Certaines témoignent a posteriori du rôle joué par la consommation
de pornographie chez les violeurs ou les hommes condamnés pour
des violences conjugales en recueillant leurs témoignages sur les
motivations de leurs actes. 12 D’autres études cherchent à établir ce
même lien a priori en procédant à des expériences qui mettent à jour
une hausse du degré d’agressivité et de désensibilisation chez des
individus exposés à du matériel pornographique. On pense alors
avoir montré que la pornographie prédispose ou renforce la pré –
disposition au viol. Elle détruit les barrières qui empêchent le
passage à l’acte, elle fait du viol une composante normale de la
sexualité, et surtout, elle érotise le refus féminin en lui faisant
subir un renversement antiphrastique. Dans les films pornographiques
en effet, les personnages féminins “disent non et pensent
oui”, présupposé doublement machiste puisqu’il justifie par avance
la mise en oeuvre violente du désir masculin tout en déniant aux
femmes la maîtrise de leurs propres désirs et leur traduction verbale.
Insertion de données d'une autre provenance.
(* ===== verification/LivenessRun.v ===== *)
(** * What the search for dead registers is worth

    A decision procedure for the bodies [LivenessSound] reasons about, an
    interpretation of the operations [Machine] leaves out, and the theorem that
    registers the search calls dead do not matter to any run. *)

From S2P Require Import Prelude SafeConv Register Opcode Instruction Shapes Spec JumpLayout Jumps.
From S2P Require Import Extension Function Verify VerifySound Machine MachineSafe MachineFlow.
From S2P Require Import FuseNarrow PassFacts Relocate Liveness OpenMachine LivenessSound.

(** ** Deciding that a body is tidy *)

Fixpoint startsFrom (fuel : nat) (body : list Instruction) (pc : Z) : list Z :=
  match fuel with
  | O => []
  | S fuel => if pc <? zlen body then pc :: startsFrom fuel body (pc + instructionFootprint body pc) else []
  end.

Definition startsOf (body : list Instruction) : list Z := startsFrom (S (length body)) body 0.

Definition wellExtended (body : list Instruction) (pc : Z) (instr : Instruction) : bool :=
  match fst (JumpLayoutOf instr) with
  | JumpLayoutNone =>
      negb (hasFlag (shFlags (ShapeForInstruction instr)) ShapeFlagFollowsExtension) ||
      (bool_decide (is_Some (extensionWordAt body (pc + 1))) && bool_decide (extensionWordAt body (pc + 2) = None))
  | JumpLayoutSecondExtension =>
      bool_decide (is_Some (extensionWordAt body (pc + 1))) && bool_decide (is_Some (extensionWordAt body (pc + 2)))
  | JumpLayoutExtension | JumpLayoutExtension24 | JumpLayoutExtensionBC =>
      bool_decide (is_Some (extensionWordAt body (pc + 1)))
  | JumpLayoutWord | JumpLayoutMultiWay => true
  end.

Definition laidOutAt (body : list Instruction) (pc : Z) (instr : Instruction) : bool :=
  wellExtended body pc instr &&
  forallb (λ j, match zget body j with
    | Some word => (iOp word =? OpExt) || isCanonicalNop word
    | None => false
    end) (seqZ (pc + 1) (span instr - 1)).

Definition tidyAt (body : list Instruction) (pc : Z) : bool :=
  match zget body pc with
  | None => true
  | Some instr =>
      negb (bool_decide (is_Some (flatDispatchSwitch instr))) || laidOutAt body pc instr
  end.

Definition tidyStart (body : list Instruction) (pc : Z) : bool :=
  match zget body pc with
  | None => true
  | Some instr =>
      negb (iOp instr =? OpExt) &&
      (negb (bool_decide (is_Some (flatDispatchSwitch instr))) || (span instr =? instructionFootprint body pc))
  end.

Definition tidyInstruction (instr : Instruction) : bool :=
  bool_decide (wf_instruction instr) && resolved instr &&
  (negb (iOp instr =? OpTruncateNarrow) || (iC instr =? RegisterInt) || (iC instr =? RegisterUint)).

Definition tidyTarget (body : list Instruction) (t : Z) : bool :=
  (0 <=? t) && ((zlen body <=? t) || bool_decide (t ∈ startsOf body)).

Definition checkTidy (body : list Instruction) : bool :=
  forallb tidyInstruction body && forallb (tidyAt body) (seqZ 0 (zlen body)) &&
  forallb (tidyStart body) (startsOf body) &&
  forallb (tidyTarget body) (omap (JumpTargetAt body) (seqZ 0 (zlen body))) && (zlen body <=? 2 ^ 61).

Lemma startsFrom_sound fuel body pc q : instruction_start body pc → q ∈ startsFrom fuel body pc → instruction_start body q.
Proof.
  revert pc. induction fuel as [|fuel IH]; intros pc Hst; cbn [startsFrom]; [set_solver|].
  destruct (Z.ltb_spec pc (zlen body)); [|set_solver]. intros [->|Hin]%elem_of_cons; [done|].
  by eapply IH, Hin; apply start_next.
Qed.

Lemma startsFrom_skip fuel body q pc :
  pc ∈ startsFrom fuel body q → zlen body - q < Z.of_nat fuel → pc + instructionFootprint body pc < zlen body →
  pc + instructionFootprint body pc ∈ startsFrom fuel body q.
Proof.
  revert q. induction fuel as [|fuel IH]; intros q; cbn [startsFrom]; [set_solver|].
  destruct (Z.ltb_spec q (zlen body)); [|set_solver]. intros Hin Hf Hlt. apply list_elem_of_further.
  pose proof (instructionFootprint_pos body q).
  apply elem_of_cons in Hin as [->|Hin]; [|apply IH; [done|lia|done]].
  destruct fuel as [|fuel]; [lia|]. cbn [startsFrom]. rewrite (proj2 (Z.ltb_lt _ _)) by done.
  apply list_elem_of_here.
Qed.

Lemma startsOf_complete body pc : instruction_start body pc → pc < zlen body → pc ∈ startsOf body.
Proof.
  induction 1 as [|pc Hst IH Hlt]; intros Hpc.
  - unfold startsOf. cbn [startsFrom]. rewrite (proj2 (Z.ltb_lt _ _)) by done. apply list_elem_of_here.
  - apply startsFrom_skip; [by apply IH|lia|done].
Qed.

Lemma wellExtended_ok body pc instr : wellExtended body pc instr = true → well_extended body pc instr.
Proof.
  unfold wellExtended, well_extended.
  destruct (fst (JumpLayoutOf instr)); rewrite ?orb_true_iff, ?andb_true_iff, ?bool_decide_eq_true, ?negb_true_iff;
    try done. by intros [-> | H].
Qed.

Lemma checkTidy_ok body : checkTidy body = true → tidy body.
Proof.
  unfold checkTidy. rewrite !andb_true_iff, !forallb_forall, Z.leb_le.
  intros [[[[Hinstr Hat] Hstarts] Htargets] Hlen].
  assert (Hi : ∀ i, i ∈ body → wf_instruction i ∧ resolved i = true ∧ narrows_known i).
  { intros i Hin%list_elem_of_In%Hinstr. unfold tidyInstruction in Hin.
    rewrite !andb_true_iff, !orb_true_iff, negb_true_iff, bool_decide_eq_true, !Z.eqb_eq, Z.eqb_neq in Hin.
    destruct Hin as [[Hwf Hr] Hn]. split_and!; [done|done|]. unfold narrows_known. tauto. }
  assert (Hall : ∀ (P : Instruction → Prop), (∀ i, wf_instruction i ∧ resolved i = true ∧ narrows_known i → P i) → Forall P body).
  { intros P HP. apply Forall_forall. intros i Hin. by apply HP, Hi. }
  assert (Hst : ∀ pc instr, instruction_start body pc → zget body pc = Some instr → tidyStart body pc = true).
  { intros pc instr Hst Hg%zget_Some_range. apply Hstarts, list_elem_of_In, startsOf_complete; [done|lia]. }
  split; [split| | |].
  - split; [apply Hall; tauto|done].
  - intros pc instr h Hg Hd. assert (Ht : tidyAt body pc = true).
    { apply Hat, list_elem_of_In, elem_of_seqZ. apply zget_Some_range in Hg. lia. }
    unfold tidyAt in Ht. rewrite Hg, Hd, bool_decide_eq_true_2 in Ht by eauto. cbn in Ht.
    apply andb_true_iff in Ht as [Hx Hw]. split; [by apply wellExtended_ok|]. intros j Hj.
    assert (Hin : j ∈ seqZ (pc + 1) (span instr - 1)) by (apply elem_of_seqZ; lia).
    rewrite forallb_forall in Hw. specialize (Hw j (proj1 (list_elem_of_In _ _) Hin)).
    destruct (zget body j) as [word|]; [|done]. exists word. split; [done|]. rewrite orb_true_iff, Z.eqb_eq in Hw. tauto.
  - intros pc instr h Hs Hg Hd. specialize (Hst pc instr Hs Hg). unfold tidyStart in Hst.
    rewrite Hg, Hd, bool_decide_eq_true_2 in Hst by eauto. cbn in Hst. bool_hyps. done.
  - intros t Hin. unfold JumpTargetsOf in Hin. apply elem_of_list_to_set in Hin.
    specialize (Htargets t (proj1 (list_elem_of_In _ _) Hin)). unfold tidyTarget in Htargets.
    rewrite andb_true_iff, orb_true_iff, bool_decide_eq_true, !Z.leb_le in Htargets.
    split; [tauto|]. intros Hlt. destruct Htargets as [_ [?|Hs]]; [lia|].
    eapply startsFrom_sound, Hs. apply start_first.
  - intros pc instr Hs Hg. specialize (Hst pc instr Hs Hg). unfold tidyStart in Hst. rewrite Hg in Hst. by bool_hyps.
  - apply Hall. tauto.
  - apply Hall. intros i (_ & Hr & _). by rewrite Hr.
Qed.

(** ** An interpretation of the others, and a function *)

Definition resultSlots (f : CompiledFunction) (r : Registers) : list (option RegValue) :=
  mjoin (map (λ kind, map (readReg r kind) (seqZ 0 (returnSlotCount f kind)))
    [RegisterInt; RegisterUint; RegisterString; RegisterBool]).

(** A return hands over the result slots; a scalar read through a slice field
    sets the register of the bank its second extension word names, here an
    unsigned one. *)
Definition sampleOthers (f : CompiledFunction) (w : unit) (instr : Instruction) (words : list Instruction)
    (r : Registers) : effect (W:=unit) (O:=list (option RegValue)) :=
  if IsReturnInstruction instr then endsWith (resultSlots f r)
  else match words with
  | [_; word] =>
      if (iOp instr =? OpGetStructFieldSliceIndexScalar) && (iC word =? RegisterUint)
      then goesOn w (NewRegisters (Ints r) (zset (Uints r) (iA instr) 7) (Strings r) (Bools r)) fallThrough
      else endsWith []
  | _ => endsWith []
  end.

Lemma sampleOthers_respects f : Respects f (sampleOthers f).
Proof.
  intros w body pc instr r1 r2 Hg Hd Hres Hs Hdf. unfold sampleOthers.
  destruct (IsReturnInstruction instr) eqn:Hret.
  - unfold resultSlots. f_equal. apply map_ext_in. intros kind _. apply map_ext_in.
    intros reg Hin%list_elem_of_In%elem_of_seqZ. destruct (differ_dec r1 r2 kind reg) as [Hd'|]; [|done].
    exfalso. apply (Hdf kind reg Hd'). unfold opVerdict. rewrite Hret.
    change (returnSlotCount (setBody f body) kind) with (returnSlotCount f kind).
    by rewrite (proj2 (Z.ltb_lt _ _)) by lia.
  - destruct (extensionsAt body pc) as [|e1 [|e2 [|]]]; try done.
    destruct (iOp instr =? OpGetStructFieldSliceIndexScalar) eqn:Ho; [|done]. exfalso. bool_hyps.
    revert Hres. destruct instr as [op a b c]. cbn in Ho. subst op. done.
Qed.

Definition with_results (f : CompiledFunction) (kinds : list RegisterKind) : CompiledFunction :=
  NewCompiledFunction (Name f) (Body f) (Functions f) (StringConstants f) (BoolConstants f) (UintConstants f)
    (IntConstants f) (StringConstIndex f) (UintConstIndex f) (IntConstIndex f) (CallSites f) (ParameterKinds f)
    (ParameterRegisters f) kinds (NumRegisters f) (methodTable f) (maxConstantPoolSize f)
    (maxSpecialisations f) (maxMethods f) (EmittedInlineBlocker f) (JumpRangeExceeded f).

(** Register 2 is overwritten on one path and not used on the other. *)
Definition sample_dead : CompiledFunction :=
  with_results (setBody (NewNamedFunction "f")
    [NewInstruction OpJumpIfFalse 1 2 0;
     NewTier1Instruction SubOpLoadIntConstSmall 2 5;
     NewInstruction OpAddInt 0 1 2;
     NewInstruction OpDrillTier1 SubOpDrillTier2 SubOpTier2Return 1]) [RegisterInt].

(** An element of a slice of structures, its index in register 1, is read into
    register 0 of the unsigned bank; register 0 of the integer bank is the
    result. *)
Definition sample_unknown_bank : CompiledFunction :=
  with_results (setBody (NewNamedFunction "f")
    [NewInstruction OpGetStructFieldSliceIndexScalar 0 0 0;
     NewInstruction OpExt 8 0 1;
     NewInstruction OpExt 0 0 RegisterUint;
     NewInstruction OpDrillTier1 SubOpDrillTier2 SubOpTier2Return 1]) [RegisterInt].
Au nom de la libération des moeurs et surtout du principe de libre
disposition de soi et de son corps, on laisse la pornographie diffuser
à l’ensemble de la société un message qui met en péril la sécurité
des femmes et entretient l’appropriation masculine du corps féminin.
Le troisième argument de type féministe associe les stéréotypes
diffusés par la pornographie à l’ensemble des discriminations
vécues par les femmes dans la société. Dans celle-ci circulent des
représentations sexistes qui justifient les comportements masculins
de domination et renforcent l’image dévalorisée que les femmes ont
d’elles-mêmes. L’argument précédent faisait l’hypothèse que cela
contribue directement aux violences physiques et sexuelles sur les
femmes. Mais dans la vie familiale, dans la sphère professionnelle,
dans la compétition pour les postes à responsabilités, le message
sexiste que comporte la pornographie se propage également. Il
alimente les obstacles objectifs et symboliques à l’émancipation et
à l’égale considération auxquelles les femmes ont droit en démocratie.
Dans l’univers pornographique, les femmes sont soumises,
dégradées, réduites à certaines parties de leur corps, esclaves du
désir masculin et ne se réalisant que dans la soumission à celui-ci. 13 Dans leur vie quotidienne, les femmes font cette même expérience
de la dénégation de leur subjectivité et de leur sphère d’autonomie.
La diffusion des représentations sexistes par la pornographie a des
conséquences sur les femmes très au-delà de la conscience qu’elles
en ont. Elle concerne aussi celles qui n’ont jamais été en contact
direct avec la pornographie, ou encore celles dont l’entourage,
même masculin, n’y a pas non plus été exposé. Évidemment, la
position abolitionniste n’affirme pas que la pornographie est responsable à elle seule de la diffusion ou de la persistance des représentations
sexistes et de la hiérarchie des genres dans la société.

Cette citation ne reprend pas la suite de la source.